- Opening Delimiter -
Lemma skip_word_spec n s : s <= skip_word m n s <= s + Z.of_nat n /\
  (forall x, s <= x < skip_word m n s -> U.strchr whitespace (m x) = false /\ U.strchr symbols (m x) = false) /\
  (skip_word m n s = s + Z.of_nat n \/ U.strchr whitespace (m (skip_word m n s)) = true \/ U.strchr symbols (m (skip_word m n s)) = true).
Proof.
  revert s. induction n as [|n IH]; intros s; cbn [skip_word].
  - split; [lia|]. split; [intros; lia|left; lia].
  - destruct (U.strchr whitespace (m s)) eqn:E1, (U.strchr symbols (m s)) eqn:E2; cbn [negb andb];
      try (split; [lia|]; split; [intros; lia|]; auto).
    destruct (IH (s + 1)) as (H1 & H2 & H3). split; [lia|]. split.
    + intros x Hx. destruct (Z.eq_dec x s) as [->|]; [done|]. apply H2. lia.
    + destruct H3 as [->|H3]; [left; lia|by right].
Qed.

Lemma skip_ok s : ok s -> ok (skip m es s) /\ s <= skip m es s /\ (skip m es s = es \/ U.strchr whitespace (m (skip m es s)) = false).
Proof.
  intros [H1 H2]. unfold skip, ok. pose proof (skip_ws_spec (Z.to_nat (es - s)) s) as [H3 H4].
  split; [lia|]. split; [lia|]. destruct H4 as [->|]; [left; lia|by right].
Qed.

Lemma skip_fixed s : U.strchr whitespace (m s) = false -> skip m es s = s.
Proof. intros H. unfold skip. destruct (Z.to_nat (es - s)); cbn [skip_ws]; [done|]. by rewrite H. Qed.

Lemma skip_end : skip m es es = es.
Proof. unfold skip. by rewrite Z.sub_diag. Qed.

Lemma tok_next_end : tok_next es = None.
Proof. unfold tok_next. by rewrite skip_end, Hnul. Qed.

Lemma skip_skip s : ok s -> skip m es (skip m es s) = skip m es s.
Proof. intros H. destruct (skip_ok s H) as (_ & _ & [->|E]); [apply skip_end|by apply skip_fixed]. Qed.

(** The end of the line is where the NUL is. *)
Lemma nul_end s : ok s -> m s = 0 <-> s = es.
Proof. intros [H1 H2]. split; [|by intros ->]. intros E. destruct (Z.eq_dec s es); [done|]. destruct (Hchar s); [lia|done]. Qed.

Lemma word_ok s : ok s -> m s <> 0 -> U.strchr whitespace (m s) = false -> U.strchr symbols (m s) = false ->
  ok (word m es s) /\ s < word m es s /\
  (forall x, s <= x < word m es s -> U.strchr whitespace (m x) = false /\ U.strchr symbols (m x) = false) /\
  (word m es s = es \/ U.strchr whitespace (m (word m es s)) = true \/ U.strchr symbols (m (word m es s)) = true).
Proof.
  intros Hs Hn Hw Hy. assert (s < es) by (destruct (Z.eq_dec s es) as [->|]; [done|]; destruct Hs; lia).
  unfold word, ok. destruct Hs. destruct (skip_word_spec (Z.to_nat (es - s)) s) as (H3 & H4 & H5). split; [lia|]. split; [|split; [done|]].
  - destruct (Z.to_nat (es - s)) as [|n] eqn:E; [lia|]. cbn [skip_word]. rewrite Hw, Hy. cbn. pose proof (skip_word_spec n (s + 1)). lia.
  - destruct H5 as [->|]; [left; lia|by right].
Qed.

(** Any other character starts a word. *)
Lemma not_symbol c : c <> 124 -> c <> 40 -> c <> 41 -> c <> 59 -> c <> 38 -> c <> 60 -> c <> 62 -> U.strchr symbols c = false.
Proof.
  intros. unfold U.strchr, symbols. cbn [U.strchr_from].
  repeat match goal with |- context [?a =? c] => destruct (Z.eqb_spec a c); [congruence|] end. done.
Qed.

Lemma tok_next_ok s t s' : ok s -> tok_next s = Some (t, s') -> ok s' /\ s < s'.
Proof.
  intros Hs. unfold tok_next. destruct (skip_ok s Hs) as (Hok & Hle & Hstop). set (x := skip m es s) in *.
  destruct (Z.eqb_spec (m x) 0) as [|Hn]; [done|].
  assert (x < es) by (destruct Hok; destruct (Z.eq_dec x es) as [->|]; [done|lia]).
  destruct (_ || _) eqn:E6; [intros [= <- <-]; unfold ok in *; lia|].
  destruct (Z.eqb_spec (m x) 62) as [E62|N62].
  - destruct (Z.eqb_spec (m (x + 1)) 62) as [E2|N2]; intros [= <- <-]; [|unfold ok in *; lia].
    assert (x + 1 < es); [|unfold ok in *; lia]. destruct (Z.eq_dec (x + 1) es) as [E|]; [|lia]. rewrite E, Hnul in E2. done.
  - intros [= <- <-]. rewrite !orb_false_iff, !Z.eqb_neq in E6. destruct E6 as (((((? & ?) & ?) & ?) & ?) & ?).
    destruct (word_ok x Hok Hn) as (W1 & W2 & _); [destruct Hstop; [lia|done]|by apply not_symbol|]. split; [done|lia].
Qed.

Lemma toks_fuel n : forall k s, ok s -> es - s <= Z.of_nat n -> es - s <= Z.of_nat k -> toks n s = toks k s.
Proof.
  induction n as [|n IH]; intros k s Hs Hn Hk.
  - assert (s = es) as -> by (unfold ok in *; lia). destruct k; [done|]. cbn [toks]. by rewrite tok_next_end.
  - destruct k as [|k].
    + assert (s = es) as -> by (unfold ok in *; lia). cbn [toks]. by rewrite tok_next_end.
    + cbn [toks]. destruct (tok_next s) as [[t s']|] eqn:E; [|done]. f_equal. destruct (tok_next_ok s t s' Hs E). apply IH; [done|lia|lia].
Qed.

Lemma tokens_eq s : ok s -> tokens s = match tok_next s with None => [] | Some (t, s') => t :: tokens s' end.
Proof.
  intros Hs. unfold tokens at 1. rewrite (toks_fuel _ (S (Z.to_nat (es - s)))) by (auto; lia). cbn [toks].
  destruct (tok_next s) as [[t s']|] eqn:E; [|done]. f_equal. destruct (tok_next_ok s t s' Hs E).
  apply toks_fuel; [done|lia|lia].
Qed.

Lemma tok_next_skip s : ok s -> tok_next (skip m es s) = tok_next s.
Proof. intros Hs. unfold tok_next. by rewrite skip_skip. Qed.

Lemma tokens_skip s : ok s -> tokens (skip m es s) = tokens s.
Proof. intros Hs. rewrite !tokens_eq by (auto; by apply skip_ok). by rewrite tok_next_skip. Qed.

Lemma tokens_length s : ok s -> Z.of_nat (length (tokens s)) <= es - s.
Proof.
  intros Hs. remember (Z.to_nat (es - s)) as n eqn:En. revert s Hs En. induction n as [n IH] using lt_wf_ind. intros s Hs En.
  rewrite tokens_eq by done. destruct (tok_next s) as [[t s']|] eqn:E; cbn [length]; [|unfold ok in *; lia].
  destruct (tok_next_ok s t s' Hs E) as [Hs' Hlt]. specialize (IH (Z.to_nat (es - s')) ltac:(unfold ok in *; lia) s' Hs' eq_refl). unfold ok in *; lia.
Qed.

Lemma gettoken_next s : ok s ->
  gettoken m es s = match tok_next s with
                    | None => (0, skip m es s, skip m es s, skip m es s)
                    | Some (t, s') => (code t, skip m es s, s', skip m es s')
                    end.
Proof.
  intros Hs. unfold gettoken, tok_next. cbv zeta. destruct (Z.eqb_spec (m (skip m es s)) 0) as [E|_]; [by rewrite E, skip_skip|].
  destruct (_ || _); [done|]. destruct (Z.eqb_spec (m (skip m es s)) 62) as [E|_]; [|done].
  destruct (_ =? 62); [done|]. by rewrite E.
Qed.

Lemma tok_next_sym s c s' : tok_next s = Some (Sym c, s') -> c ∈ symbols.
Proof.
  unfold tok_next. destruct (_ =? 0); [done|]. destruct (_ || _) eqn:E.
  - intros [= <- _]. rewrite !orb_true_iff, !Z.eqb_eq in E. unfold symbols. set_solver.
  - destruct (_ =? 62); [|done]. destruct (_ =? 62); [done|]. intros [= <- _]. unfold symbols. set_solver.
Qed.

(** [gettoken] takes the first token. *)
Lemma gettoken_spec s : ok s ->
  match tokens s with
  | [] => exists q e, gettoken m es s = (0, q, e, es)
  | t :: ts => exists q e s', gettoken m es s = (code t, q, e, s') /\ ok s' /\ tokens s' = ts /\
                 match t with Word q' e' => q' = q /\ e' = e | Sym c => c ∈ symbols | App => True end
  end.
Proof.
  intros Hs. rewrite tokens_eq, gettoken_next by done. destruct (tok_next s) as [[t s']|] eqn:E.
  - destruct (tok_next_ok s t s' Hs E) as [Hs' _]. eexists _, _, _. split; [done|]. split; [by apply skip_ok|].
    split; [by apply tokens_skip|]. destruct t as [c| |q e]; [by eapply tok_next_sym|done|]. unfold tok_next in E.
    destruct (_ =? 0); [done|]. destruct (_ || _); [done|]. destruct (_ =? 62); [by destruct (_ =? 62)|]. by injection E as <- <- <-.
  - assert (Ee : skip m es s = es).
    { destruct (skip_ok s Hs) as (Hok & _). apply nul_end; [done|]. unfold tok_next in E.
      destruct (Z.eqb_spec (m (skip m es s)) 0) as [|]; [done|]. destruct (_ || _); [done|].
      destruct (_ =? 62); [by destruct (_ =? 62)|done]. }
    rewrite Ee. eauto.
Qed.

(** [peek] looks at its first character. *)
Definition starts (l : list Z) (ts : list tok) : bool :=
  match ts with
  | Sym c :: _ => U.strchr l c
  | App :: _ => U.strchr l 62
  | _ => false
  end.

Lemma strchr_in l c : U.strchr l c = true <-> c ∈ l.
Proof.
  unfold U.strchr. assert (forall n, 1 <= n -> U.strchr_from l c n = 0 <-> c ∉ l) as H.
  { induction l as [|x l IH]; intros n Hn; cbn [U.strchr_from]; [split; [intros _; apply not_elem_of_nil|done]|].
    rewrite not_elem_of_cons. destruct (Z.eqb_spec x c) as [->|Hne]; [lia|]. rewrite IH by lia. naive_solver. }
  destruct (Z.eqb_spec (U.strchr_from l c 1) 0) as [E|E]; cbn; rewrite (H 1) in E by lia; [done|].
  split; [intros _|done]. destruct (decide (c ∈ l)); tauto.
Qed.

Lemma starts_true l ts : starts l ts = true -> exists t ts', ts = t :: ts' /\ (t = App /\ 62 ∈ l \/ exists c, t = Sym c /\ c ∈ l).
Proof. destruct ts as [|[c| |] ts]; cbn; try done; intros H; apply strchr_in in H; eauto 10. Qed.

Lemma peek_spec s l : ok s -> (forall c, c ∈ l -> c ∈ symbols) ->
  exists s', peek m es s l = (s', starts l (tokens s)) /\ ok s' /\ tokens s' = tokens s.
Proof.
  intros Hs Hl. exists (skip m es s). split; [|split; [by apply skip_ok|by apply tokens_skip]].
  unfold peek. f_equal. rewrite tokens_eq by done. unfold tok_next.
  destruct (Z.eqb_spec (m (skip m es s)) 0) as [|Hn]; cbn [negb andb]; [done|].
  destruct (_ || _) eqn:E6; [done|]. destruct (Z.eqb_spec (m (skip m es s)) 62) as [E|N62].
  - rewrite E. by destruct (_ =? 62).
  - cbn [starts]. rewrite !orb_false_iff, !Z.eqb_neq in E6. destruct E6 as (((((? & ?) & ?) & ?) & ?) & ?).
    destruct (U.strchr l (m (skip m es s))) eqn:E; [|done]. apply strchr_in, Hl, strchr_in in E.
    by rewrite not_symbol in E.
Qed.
- Closing Delimiter -
What you have to do:
Look above and return each line of the records exactly, from the very first through the line with "Lemma skip_ok s", both included.

Answer space:
Lemma skip_word_spec n s : s <= skip_word m n s <= s + Z.of_nat n /\
  (forall x, s <= x < skip_word m n s -> U.strchr whitespace (m x) = false /\ U.strchr symbols (m x) = false) /\
  (skip_word m n s = s + Z.of_nat n \/ U.strchr whitespace (m (skip_word m n s)) = true \/ U.strchr symbols (m (skip_word m n s)) = true).
Proof.
  revert s. induction n as [|n IH]; intros s; cbn [skip_word].
  - split; [lia|]. split; [intros; lia|left; lia].
  - destruct (U.strchr whitespace (m s)) eqn:E1, (U.strchr symbols (m s)) eqn:E2; cbn [negb andb];
      try (split; [lia|]; split; [intros; lia|]; auto).
    destruct (IH (s + 1)) as (H1 & H2 & H3). split; [lia|]. split.
    + intros x Hx. destruct (Z.eq_dec x s) as [->|]; [done|]. apply H2. lia.
    + destruct H3 as [->|H3]; [left; lia|by right].
Qed.

Lemma skip_ok s : ok s -> ok (skip m es s) /\ s <= skip m es s /\ (skip m es s = es \/ U.strchr whitespace (m (skip m es s)) = false).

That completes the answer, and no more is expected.